Les explications de Jarvis Cocker :
Chimérique, cette auto-consécration sur galettes du métal rare et précieux fascine autant qu’elle prête à sourire d’ironie et de tendresse. Surtout, elle interroge le concept de "tube" et désacralise sa représentation matérielle. Ou comment la quête du Graal du musicien aboutit à un objet mythique mais désuet – le nombre de ventes nécessaires pour obtenir un disque d’or ne fait que diminuer – et qui repose sur du virtuel depuis le MP3. Un bibelot kitsch qui n’a d’autre valeur que celle que lui porte notre inconscient collectif de Common People.

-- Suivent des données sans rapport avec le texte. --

(** * gitlab-ci-multi-runner: the job supervisor and its helpers

    A shallow embedding of the parts of
      - common/build.go            (AssignID, ProjectSlug, ProjectUniqueDir, Run)
      - commands/multi.go          (feedRunner, processRunner, processRunners,
                                    checkConfig, handleShutdown)
      - commands/helpers/archive.go (isChanged, Execute)
      - shells/abstract.go         (GenerateCommands)
    that the specification talks about, together with the properties the
    specification states about them.

    Conventions.
      - A Go [int] is a [Z] in the range [-2^63, 2^63); arithmetic on it is
        wrapped explicitly ([int_wrap]).
      - A Go [error] value is [option error]: [None] is [nil].
      - A Go [map[K]V] is a [gmap K V]; reading a missing key gives the zero
        value of [V].
      - Calls into collaborators whose code lives elsewhere (the network, the
        builds registry, executors, the shell writer, the operating system)
        are recorded as events in a log, in call order; what they answer is
        an input of the function under study.
      - [defer f(args)] evaluates [args] when the [defer] statement runs and
        calls [f] when the surrounding function returns, last deferred
        first. *)

From Stdlib Require Import ZArith List Bool String Ascii Lia DecimalString.
From Stdlib Require DecimalZ DecimalPos.
From stdpp Require Import base gmap strings list sorting.

Local Open Scope string_scope.
Local Open Scope list_scope.
Local Open Scope Z_scope.

(** ** Go runtime notions shared by all packages *)

Module Go.

(** [errors.New(msg)] / [fmt.Errorf(...)]: an error is its message. *)
Inductive error := mkError (msg : string).

Definition Error (e : error) : string := let 'mkError m := e in m.

#[global] Instance error_eq_dec : EqDecision error.
Proof. solve_decision. Defined.

(** 64-bit signed [int]. *)
Definition int_min : Z := - 2 ^ 63.
Definition int_max : Z := 2 ^ 63 - 1.
Definition int_wrap (z : Z) : Z := (z + 2 ^ 63) mod 2 ^ 64 - 2 ^ 63.

(** [i++] *)
Definition int_incr (i : Z) : Z := int_wrap (i + 1).

(** [time.Time] as an instant: nanoseconds on the time line.
    [t.Before(u)] is strict. *)
Definition Time := Z.
Definition Before (t u : Time) : bool := t <? u.

(** [fmt.Sprintf("%d", n)] *)
Definition Itoa (n : Z) : string := NilZero.string_of_int (Z.to_int n).

(** [strings.HasPrefix] *)
Fixpoint HasPrefix (s p : string) : bool :=
  match p, s with
  | EmptyString, _ => true
  | String c p', String d s' => if Ascii.eqb c d then HasPrefix s' p' else false
  | String _ _, EmptyString => false
  end.

(** [strings.Contains] *)
Fixpoint Contains (s sub : string) : bool :=
  HasPrefix s sub ||
  match s with
  | EmptyString => false
  | String _ s' => Contains s' sub
  end.

(** No byte of [s] is a dot. *)
Fixpoint dotless (s : string) : bool :=
  match s with
  | EmptyString => true
  | String c s' => negb (Ascii.eqb c ".") && dotless s'
  end.

(** [strings.HasSuffix] and [strings.TrimSuffix] *)
Definition HasSuffix (s suffix : string) : bool :=
  (String.length suffix <=? String.length s)%nat &&
  String.eqb (String.substring (String.length s - String.length suffix)
                               (String.length suffix) s) suffix.

Definition TrimSuffix (s suffix : string) : string :=
  if HasSuffix s suffix
  then String.substring 0 (String.length s - String.length suffix) s
  else s.

(** [strings.Split(s, "\n")]: the pieces between newlines; never empty. *)
Definition newline : ascii := Ascii.ascii_of_nat 10.

Fixpoint SplitLines (s : string) : list string :=
  match s with
  | EmptyString => [EmptyString]
  | String c s' =>
      if Ascii.eqb c newline then EmptyString :: SplitLines s'
      else match SplitLines s' with
           | l :: ls => String c l :: ls
           | [] => [String c EmptyString]
           end
  end.

End Go.

(** ** package common *)

Module Common.
Import Go.

(** [RunnerConfig]: the fields and method results the code below reads.
    [ShortDescription] and [UniqueID] hold what the methods of the same
    name return. *)
Record RunnerConfig := {
  Name : string;
  URL : string;
  Executor : string;
  ShortDescription : string;
  UniqueID : string;
}.

#[global] Instance RunnerConfig_eq_dec : EqDecision RunnerConfig.
Proof. solve_decision. Defined.

Record BuildVariable := {
  Key : string;
  Value : string;
  Public : bool;
  Internal : bool;
  File : bool;
}.

#[global] Instance BuildVariable_eq_dec : EqDecision BuildVariable.
Proof. solve_decision. Defined.

(** [GetBuildResponse]: what the network delivers for one job. *)
Record GetBuildResponse := {
  ID : Z;
  ProjectID : Z;
  Commands : string;
  RepoURL : string;
  Sha : string;
  BeforeSha : string;
  RefName : string;
  Variables : list BuildVariable;
}.

#[global] Instance GetBuildResponse_eq_dec : EqDecision GetBuildResponse.
Proof. solve_decision. Defined.

(** [Build] embeds a [GetBuildResponse] (field [Response] here). *)
Record Build := {
  Response : GetBuildResponse;
  BuildDir : string;
  Runner : RunnerConfig;
  GlobalID : Z;
  RunnerID : Z;
  ProjectRunnerID : Z;
}.

#[global] Instance Build_eq_dec : EqDecision Build.
Proof. solve_decision. Defined.

(** *** AssignID *)

(** [m[i]] on a [map[int]bool]. *)
Definition taken (m : gmap Z bool) (i : Z) : bool := default false (m !! i).

(** The first loop of [AssignID]: one iteration per other build, with its
    two [continue]s. *)
Definition mark (b : Build) (acc : gmap Z bool * gmap Z bool * gmap Z bool)
    (otherBuild : Build) : gmap Z bool * gmap Z bool * gmap Z bool :=
  let '(globals, runners, projectRunners) := acc in
  let globals := <[GlobalID otherBuild := true]> globals in
  if negb (bool_decide (ShortDescription (Runner otherBuild) = ShortDescription (Runner b)))
  then (globals, runners, projectRunners)
  else
    let runners := <[RunnerID otherBuild := true]> runners in
    if negb (bool_decide (ProjectID (Response otherBuild) = ProjectID (Response b)))
    then (globals, runners, projectRunners)
    else (globals, runners, <[ProjectRunnerID otherBuild := true]> projectRunners).

Definition markAll (b : Build) (otherBuilds : list Build) :=
  foldl (mark b) (∅, ∅, ∅) otherBuilds.

(** [for i := 0; ; i++ { if !m[i] { ...; break } }], started at [i]; the
    loop has no bound of its own, [fuel] counts its iterations. *)
Fixpoint firstFree (m : gmap Z bool) (fuel : nat) (i : Z) : option Z :=
  match fuel with
  | O => None
  | S fuel' => if negb (taken m i) then Some i else firstFree m fuel' (int_incr i)
  end.

Definition AssignID (fuel : nat) (b : Build) (otherBuilds : list Build) : option Build :=
  let '(globals, runners, projectRunners) := markAll b otherBuilds in
  match firstFree globals fuel 0 with
  | None => None
  | Some g =>
    match firstFree runners fuel 0 with
    | None => None
    | Some r =>
      match firstFree projectRunners fuel 0 with
      | None => None
      | Some p =>
          Some {| Response := Response b; BuildDir := BuildDir b; Runner := Runner b;
                  GlobalID := g; RunnerID := r; ProjectRunnerID := p |}
      end
    end
  end.

(** The three scopes, as the specification words them. *)
Definition usedGlobal (otherBuilds : list Build) (i : Z) : Prop :=
  ∃ o, o ∈ otherBuilds ∧ GlobalID o = i.

Definition usedRunner (b : Build) (otherBuilds : list Build) (i : Z) : Prop :=
  ∃ o, o ∈ otherBuilds ∧
       ShortDescription (Runner o) = ShortDescription (Runner b) ∧ RunnerID o = i.

Definition usedProjectRunner (b : Build) (otherBuilds : list Build) (i : Z) : Prop :=
  ∃ o, o ∈ otherBuilds ∧
       ShortDescription (Runner o) = ShortDescription (Runner b) ∧
       ProjectID (Response o) = ProjectID (Response b) ∧ ProjectRunnerID o = i.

Comme il l’a fait à l’écran, c’est d’ailleurs au public et aux fans que Jarvis Cocker rend hommage. Dans la galerie, au milieu du tableau de chasse rêvé, des postes de télévision diffusent des images d’adolescents en liesse, hurlant et applaudissant, issues d’une émission musicale anglaise des années 80. Un sens du partage cher au compositeur, disponible et attentif aux visiteurs lors du vernissage. Marque d’attention, les premiers se verront d’ailleurs offrir la bande-son spécialement composée pour l’occasion, avec le Dj et producteur français Pilooski et la harpiste anglaise Serafina Steer, dans les studios parisiens de Red Bull.
Inspirés par les propriétés spirituelles de l'or, ces trois instrumentaux ("Panning For Gold", "Golden Chains", "A Mine Of Information") avant-gardistes, dépouillés et inquiétants, sont hantés par la voix-off du chanteur. Un paysage austère et déroutant qui n’est pas sans rappeler l’ambiance glaciale distillée lors de son Dj set en première partie du concert de The Pastels le 2 juillet 2014 à La Gaité Lyrique. Toujours là où l’on ne l’y attend pas, Jarvis Cocker mixait cinéma et littérature (dialogues de films, paroles de Michel Houellebecq).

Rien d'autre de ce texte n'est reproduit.